■ WHAT IS REQUIRED
Below are the records. Retype exactly the lines between the lines holding "runs passing env (linesLoop i camp at_ newID recs n" and "revert E l b", inclusive.

*** Opening of EXERCISE MATERIAL ***

Lemma linesLoop_runs recs E l b n td r :
  accounted E l b n td r → validEmails i recs ⊆ V →
  runs passing env (linesLoop i camp at_ newID recs n r)
    (λ x td', ∃ r' n', x = inr (r', None) ∧ rn_batch r' = [] ∧
       accounted (E ∪ validEmails i recs) (l + len (nonBlank recs)) (b + len (badLines i recs)) n' td' r') td.
Proof.
  revert E l b n td r. induction recs as [|rec recs IH]; intros E l b n td r Hac HV; cbn [linesLoop]; apply runs_poll.
  - eapply runs_mono; [|by apply flush_runs]. cbv beta. intros x td' (r'&->&Hr'&Hb'). exists r', n. split_and!; [done|done|].
    unfold validEmails, nonBlank, badLines. cbn. rewrite (right_id_L ∅ (∪)). unfold len. cbn. by rewrite !Z.add_0_r.
  - rewrite validEmails_cons in *. unfold nonBlank at 1, badLines at 1.
    rewrite (filter_len_cons (λ rec, isBlank rec = false) rec), (filter_len_cons (λ rec, isBlank rec = false ∧ lineEmail i rec = None) rec).
    fold (nonBlank recs) (nonBlank [rec]) (badLines i recs) (badLines i [rec]).
    assert (∀ td r, accounted (E ∪ recEmails rec) (l + len (nonBlank [rec])) (b + len (badLines i [rec])) (n + 1) td r →
      runs passing env (linesLoop i camp at_ newID recs (n + 1) r)
        (λ x td', ∃ r' n', x = inr (r', None) ∧ rn_batch r' = [] ∧
           accounted (E ∪ (recEmails rec ∪ validEmails i recs))
             (l + (len (nonBlank [rec]) + len (nonBlank recs))) (b + (len (badLines i [rec]) + len (badLines i recs)))
             n' td' r') td) as Hnext.
    { intros td1 r1 Hr1. rewrite (assoc_L (∪)), !Z.add_assoc. apply IH; [done|]. clear -HV. set_solver. }
    destruct rec as [e|line].
    + apply Hnext. destruct (reject_fields i n "" errLineTooLong r) as (He&Hba&Hse&Ha&Hd&Hi).
      unfold recEmails. cbn. rewrite (right_id_L ∅ (∪)).
      eapply (accounted_skip E l b 1 1); try done; unfold len; cbn; lia.
    + apply runs_andThen. eapply runs_mono; [|apply (onLine_runs E l b n td r line); [done|clear -HV; set_solver]].
      cbv beta. intros x td' (r'&->&Hr'). exists r'. split; [done|]. by apply Hnext.
Qed.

*** Close of EXERCISE MATERIAL ***

■ EXERCISE ANSWER
  runs passing env (linesLoop i camp at_ newID recs n r)
    (λ x td', ∃ r' n', x = inr (r', None) ∧ rn_batch r' = [] ∧
       accounted (E ∪ validEmails i recs) (l + len (nonBlank recs)) (b + len (badLines i recs)) n' td' r') td.
Proof.
  revert E l b n td r. induction recs as [|rec recs IH]; intros E l b n td r Hac HV; cbn [linesLoop]; apply runs_poll.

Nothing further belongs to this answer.